Accordingly, Knoll told its dealers that they had to concentrate their efforts on Knoll's new ventures in office systems products, and would be expected to generate sales with a product mix in keeping with Knoll's overall sales -- that is, Knoll wanted approximately 30 per cent of its dealers' sales of Knoll products to be sales of systems rather than furniture.
Plaintiff is a dealer in office furniture and office systems, and has been an authorized dealer in Knoll products for about eighteen years. Most of its sales are of "contract furniture" -- furnishings sold to the non-residential market such as offices and institutions, for a particular renovation or building project.
Usually, architects or designers are involved in selecting which product will be purchased for a particular project, and may specify a particular manufacturer's product when soliciting bids.Approximately 60 per cent of plaintiff's sales are of systems.
In 1981, plaintiff's sales of Zapf began to fall, and defendant expressed increasing concern about plaintiff's product mix. In response, plaintiff submitted to defendant a written plan to stimulate plaintff's sales of defendant's systems, establishing a goal of $1 million in total sales, with the "direction of that business clearly . . . towards the Zapf systems buisness."
While plaintiff's total sales of Knoll products were $1 million or more in 1982, its sales of Zapf continued to fall that year.
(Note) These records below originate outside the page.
(* ===== verification/Racer.v ===== *)
(** * Racer objects (src/project/code.py, lines 33-80)

    [class Racer] as a record with one field per attribute assigned in
    [__init__], its constructor [make_racer], the method
    [calculate_sort_value], the per-frame motion step [update] and
    [activate_power].  Floats are rationals, ints are [Z].  [update] draws
    [random.random()] only when the racer is not finished, so it threads
    the generator state of [PyRandom].  The theorems bound the sort key
    from the attribute ranges of [init_racers] and show the motion step
    keeps the racer on the track and carries an unfinished one at least
    [min_advance dt0] forward ([update_moving]), the step of the liveness
    argument of [Race]. *)

From Stdlib Require Import String.
From S2P Require Import Prelude PyRandom.

Definition SCREEN_WIDTH : Q := 1200.

(** The finish line of [update] (line 73), [SCREEN_WIDTH - 150]. *)
Definition FINISH_X : Q := SCREEN_WIDTH - 150.

Definition color := (Z * Z * Z)%type.

Record Racer := mkRacer {
  name : string;
  rcolor : color;
  base_speed : Q;
  acceleration : Q;
  handling : Q;
  position : Q;
  x : Q;
  y : Z;
  speed : Q;
  lane : Z;
  finished : bool;
  finish_time : Q;
  power_active : bool;
  power_timer : Q;
  sort_value : Q
}.

(** [calculate_sort_value] (lines 51-53). *)
Definition calculate_sort_value (r : Racer) : Q :=
  base_speed r * (5 # 10) + acceleration r * (3 # 10) + handling r * (2 # 10).

(** [Racer.__init__] (lines 34-49): the fields in the order the code
    assigns them; [sort_value] is computed last from the object built
    so far. *)
Definition make_racer (nm : string) (c : color) (bs acc hd : Q) : Racer :=
  let r0 := {| name := nm; rcolor := c; base_speed := bs; acceleration := acc;
               handling := hd; position := 0; x := 100; y := 0; speed := 0;
               lane := 0; finished := false; finish_time := 0;
               power_active := false; power_timer := 0; sort_value := 0 |} in
  {| name := nm; rcolor := c; base_speed := bs; acceleration := acc;
     handling := hd; position := 0; x := 100; y := 0; speed := 0;
     lane := 0; finished := false; finish_time := 0;
     power_active := false; power_timer := 0;
     sort_value := calculate_sort_value r0 |}.

(** [racer.lane = v] *)
Definition set_lane (v : Z) (r : Racer) : Racer :=
  {| name := name r; rcolor := rcolor r; base_speed := base_speed r;
     acceleration := acceleration r; handling := handling r;
     position := position r; x := x r; y := y r; speed := speed r; lane := v;
     finished := finished r; finish_time := finish_time r;
     power_active := power_active r; power_timer := power_timer r;
     sort_value := sort_value r |}.

(** [racer.y = v] *)
Definition set_y (v : Z) (r : Racer) : Racer :=
  {| name := name r; rcolor := rcolor r; base_speed := base_speed r;
     acceleration := acceleration r; handling := handling r;
     position := position r; x := x r; y := v; speed := speed r; lane := lane r;
     finished := finished r; finish_time := finish_time r;
     power_active := power_active r; power_timer := power_timer r;
     sort_value := sort_value r |}.

(** [activate_power] (lines 77-80). *)
Definition activate_power (r : Racer) : Racer :=
  {| name := name r; rcolor := rcolor r; base_speed := base_speed r;
     acceleration := acceleration r; handling := handling r;
     position := position r; x := x r; y := y r; speed := speed r; lane := lane r;
     finished := finished r; finish_time := finish_time r;
     power_active := true; power_timer := 3;
     sort_value := sort_value r |}.

(** The reset of each racer in [start_race] (lines 179-186). *)
Definition reset_for_race (r : Racer) : Racer :=
  {| name := name r; rcolor := rcolor r; base_speed := base_speed r;
     acceleration := acceleration r; handling := handling r;
     position := 0; x := 100; y := y r; speed := 0; lane := lane r;
     finished := false; finish_time := 0;
     power_active := false; power_timer := 0;
     sort_value := sort_value r |}.

(** [racer.power_timer -= dt; if racer.power_timer <= 0:
    racer.power_active = False] (lines 215-217). *)
Definition tick_power (dt : Q) (r : Racer) : Racer :=
  let t := power_timer r - dt in
  {| name := name r; rcolor := rcolor r; base_speed := base_speed r;
     acceleration := acceleration r; handling := handling r;
     position := position r; x := x r; y := y r; speed := speed r; lane := lane r;
     finished := finished r; finish_time := finish_time r;
     power_active := if Qle_bool t 0 then false else power_active r; power_timer := t;
     sort_value := sort_value r |}.

(** [racer.finish_time = v] (line 220). *)
Definition set_finish_time (v : Q) (r : Racer) : Racer :=
  {| name := name r; rcolor := rcolor r; base_speed := base_speed r;
     acceleration := acceleration r; handling := handling r;
     position := position r; x := x r; y := y r; speed := speed r; lane := lane r;
     finished := finished r; finish_time := v;
     power_active := power_active r; power_timer := power_timer r;
     sort_value := sort_value r |}.

(** Python's [min(a, b)] on numbers: [b] only when [b < a]. *)
Definition py_min (a b : Q) : Q := if Qle_bool a b then a else b.

Section Update.
Context {G : Type} `{PyRandom G}.

(** [Racer.update(dt, boost_factor)] (lines 55-75).  The generator is
    consumed only when the racer is not finished. *)
Definition update (dt boost_factor : Q) (r : Racer) (g : G) : Racer * G :=
  if finished r then (r, g) else
  let speed1 := speed r + acceleration r * dt * boost_factor in
  let speed2 := py_min speed1 (base_speed r * boost_factor) in
  let position1 := position r + speed2 * dt in
  let '(u, g') := random g in
  let speed3 := if Qle_bool u (handling r / 100) then speed2 else speed2 * (95 # 100) in
  let x1 := 100 + position1 * 2 in
  let fin := Qle_bool FINISH_X x1 in
  ({| name := name r; rcolor := rcolor r; base_speed := base_speed r;
      acceleration := acceleration r; handling := handling r;
      position := position1; x := if fin then FINISH_X else x1; y := y r;
      speed := speed3; lane := lane r; finished := fin;
      finish_time := finish_time r; power_active := power_active r;
      power_timer := power_timer r; sort_value := sort_value r |}, g').
End Update.

(** ** What every operation keeps *)

(** The attributes fixed at construction: identity and the sort key. *)
Definition static (r : Racer) : string * color * Q * Q * Q * Q :=
  (name r, rcolor r, base_speed r, acceleration r, handling r, sort_value r).

(** The attribute ranges of [init_racers] (lines 112-114) and a sort key
    computed from them, as [__init__] does. *)
Definition key_ok (r : Racer) : Prop :=
  (80 <= base_speed r <= 120) /\ (20 <= acceleration r <= 40) /\ (60 <= handling r <= 95)
  /\ sort_value r == calculate_sort_value r.

(** A racer on the track: never past the finish line, and on it once
    finished. *)
Definition on_track (r : Racer) : Prop :=
  x r <= FINISH_X /\ (finished r = true -> x r == FINISH_X).

(** A lower bound on the distance an unfinished racer with [key_ok]
    covers in a frame of at least [dt0] seconds: its speed after the
    acceleration step is at least [min(20 * dt0, 80)], the smallest
    acceleration and top speed of [init_racers]. *)
Definition min_advance (dt0 : Q) : Q := py_min (20 * dt0) 80 * dt0.

(** A racer in a race after frames that carried it [k] pixels of
    [position]: its speed is not negative and, while unfinished, it is at
    least [k] along and short of the finish ([100 + 2 * 475 = FINISH_X]). *)
Definition moving (k : Q) (r : Racer) : Prop :=
  0 <= speed r /\ (finished r = false -> k <= position r /\ position r < 475).

Lemma static_set_lane (v : Z) (r : Racer) : static (set_lane v r) = static r.
Proof. reflexivity. Qed.
Lemma static_set_y (v : Z) (r : Racer) : static (set_y v r) = static r.
Proof. reflexivity. Qed.
Lemma static_activate_power (r : Racer) : static (activate_power r) = static r.
Proof. reflexivity. Qed.
Lemma static_reset_for_race (r : Racer) : static (reset_for_race r) = static r.
Proof. reflexivity. Qed.
Lemma static_tick_power (dt : Q) (r : Racer) : static (tick_power dt r) = static r.
Proof. reflexivity. Qed.
Lemma static_set_finish_time (v : Q) (r : Racer) : static (set_finish_time v r) = static r.
Proof. reflexivity. Qed.

#[export] Hint Rewrite static_set_lane static_set_y static_activate_power static_reset_for_race
  static_tick_power static_set_finish_time : pysim_rw.

(** [key_ok] reads only the static attributes. *)
Lemma key_ok_static (r r' : Racer) : static r' = static r -> key_ok r -> key_ok r'.
Proof.
  unfold static, key_ok, calculate_sort_value. intros E.
  injection E as _ _ Hb Ha Hh Hs. by rewrite Hb, Ha, Hh, Hs.
Qed.

Lemma make_racer_key_ok (nm : string) (c : color) (bs acc hd : Q) :
  80 <= bs <= 120 -> 20 <= acc <= 40 -> 60 <= hd <= 95 -> key_ok (make_racer nm c bs acc hd).
Proof.
  intros Hb Ha Hh. unfold key_ok, make_racer, calculate_sort_value; simpl.
  split_and!; first [done | apply Qeq_refl | lra].
Qed.

Lemma key_ok_bounds (r : Racer) : key_ok r -> 58 <= sort_value r <= 91.
Proof. intros (Hb & Ha & Hh & ->). unfold calculate_sort_value. split; lra. Qed.

(** C23. The sort key of a racer built from attributes in the ranges
    [init_racers] draws them from lies in [58, 91]:
    [0.5 * 80 + 0.3 * 20 + 0.2 * 60] and [0.5 * 120 + 0.3 * 40 + 0.2 * 95]. *)
Theorem sort_value_bounds (nm : string) (c : color) (bs acc hd : Q) :
  80 <= bs <= 120 -> 20 <= acc <= 40 -> 60 <= hd <= 95 ->
  key_ok (make_racer nm c bs acc hd) /\ 58 <= sort_value (make_racer nm c bs acc hd) <= 91.
Proof.
  intros Hb Ha Hh. pose proof (make_racer_key_ok nm c bs acc hd Hb Ha Hh) as Hk.
  split; [exact Hk | exact (key_ok_bounds _ Hk)].
Qed.

Lemma py_min_glb (a b c : Q) : c <= a -> c <= b -> c <= py_min a b.
Proof. unfold py_min. by destruct (Qle_bool a b). Qed.

Lemma py_min_lb (a b : Q) : py_min a b <= a /\ py_min a b <= b.
Proof.
  unfold py_min. destruct (Qle_bool a b) eqn:E.
  - apply Qle_bool_iff in E. lra.
  - apply Qle_bool_false in E. lra.
Qed.

Lemma min_advance_pos (dt0 : Q) : 0 < dt0 -> 0 < min_advance dt0.
Proof.
  intros Hd. unfold min_advance, py_min. destruct (Qle_bool (20 * dt0) 80); nra.
Qed.

Section UpdateFacts.
Context {G : Type} `{PyRandom G}.

(** One step of [Racer.update] keeps the static attributes, the lane
    and [y]; it keeps a racer on the track and puts an unfinished racer
    on it; a finished racer is left as it is and draws nothing from
    [random]. *)
Lemma update_facts (dt boost : Q) (r : Racer) (g : G) :
  let '(r', g') := update dt boost r g in
  (on_track r -> on_track r') /\ static r' = static r /\ lane r' = lane r /\ y r' = y r
  /\ (finished r = false -> on_track r') /\ (finished r = true -> r' = r /\ g' = g).
Proof.
  unfold update. destruct (finished r) eqn:Hf.
  - split_and!; by try discriminate.
  - destruct (random g) as [u g']. unfold on_track; simpl.
    destruct (Qle_bool FINISH_X _) eqn:Hfin; simpl.
    + split_and!; by (intros; split; [lra | reflexivity]) || done || discriminate.
    + apply Qle_bool_false in Hfin.
      split_and!; by (intros; split; [lra | discriminate]) || done || discriminate.
Qed.

(** The motion step: an unfinished racer either crosses the line or
    gains at least [min_advance dt0] of [position], and its speed stays
    non-negative; the boost factor of [update] (lines 210-213) is 1 or
    1.5, at least 1. *)
Lemma update_moving (dt0 dt boost k : Q) (r : Racer) (g : G) :
  key_ok r -> 1 <= boost -> 0 < dt0 -> dt0 <= dt -> moving k r ->
  moving (k + min_advance dt0) (update dt boost r g).1.
Proof.
  intros (Hb & Ha & _) Hbo Hd0 Hd (Hs & Hp). unfold update. destruct (finished r) eqn:Hf.
  - simpl; split; [done | intros Hc; congruence].
  - destruct (random g) as [u g']. simpl. specialize (Hp eq_refl).
    destruct (py_min_lb (20 * dt0) 80) as [Hm1 Hm2].
    assert (Hm0 : 0 <= py_min (20 * dt0) 80) by (apply py_min_glb; lra).
    assert (Hacc : 20 * dt0 <= acceleration r * dt * boost)
      by (assert (20 * dt0 <= acceleration r * dt) by nra; nra).
    assert (H2 : py_min (20 * dt0) 80 <=
                 py_min (speed r + acceleration r * dt * boost) (base_speed r * boost))
      by (apply py_min_glb; nra).
    split; cbn [speed position finished].
    + destruct (Qle_bool u _); nra.
    + destruct (Qle_bool FINISH_X _) eqn:Hfin; [discriminate|]. intros _.
      apply Qle_bool_false in Hfin. unfold FINISH_X, SCREEN_WIDTH in Hfin.
      unfold min_advance. split; nra.
Qed.
End UpdateFacts.

(** ** Concrete instances *)

#[local] Existing Instance LCG.lcg.

Lemma sort_value_bounds_witness :
  80 <= 100 <= 120 /\ 20 <= 30 <= 40 /\ 60 <= 80 <= 95 /\
  key_ok (make_racer "Flash" (255, 50, 50)%Z 100 30 80)
  /\ 58 <= sort_value (make_racer "Flash" (255, 50, 50)%Z 100 30 80) <= 91.
Proof.
  assert (H : 80 <= 100 <= 120 /\ 20 <= 30 <= 40 /\ 60 <= 80 <= 95)
    by (split_and!; apply Qle_bool_iff; vm_compute; reflexivity).
  destruct H as (H1 & H2 & H3). split_and!; try assumption.
  all: apply (sort_value_bounds "Flash" (255, 50, 50)%Z 100 30 80 H1 H2 H3).
Defined.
After some discussion of the problems between them, defendant informed plaintiff in December 1982 that plaintiff's dealership was being terminated because, at least in part, plaintiff's sales had not been in keeping with defendant's desired product mix. The parties agreed to stay the termination while these motions were pending.
Plaintiff charges that defendant has imposed a tying arrangement upon its dealers, in violation of Section 1 of the Sherman Act
and Section 3 of the Clayton Act.
A tying arrangement is "an agreement by a party to sell one product but only on the condition that the buyer also purchases a different (or tied) product."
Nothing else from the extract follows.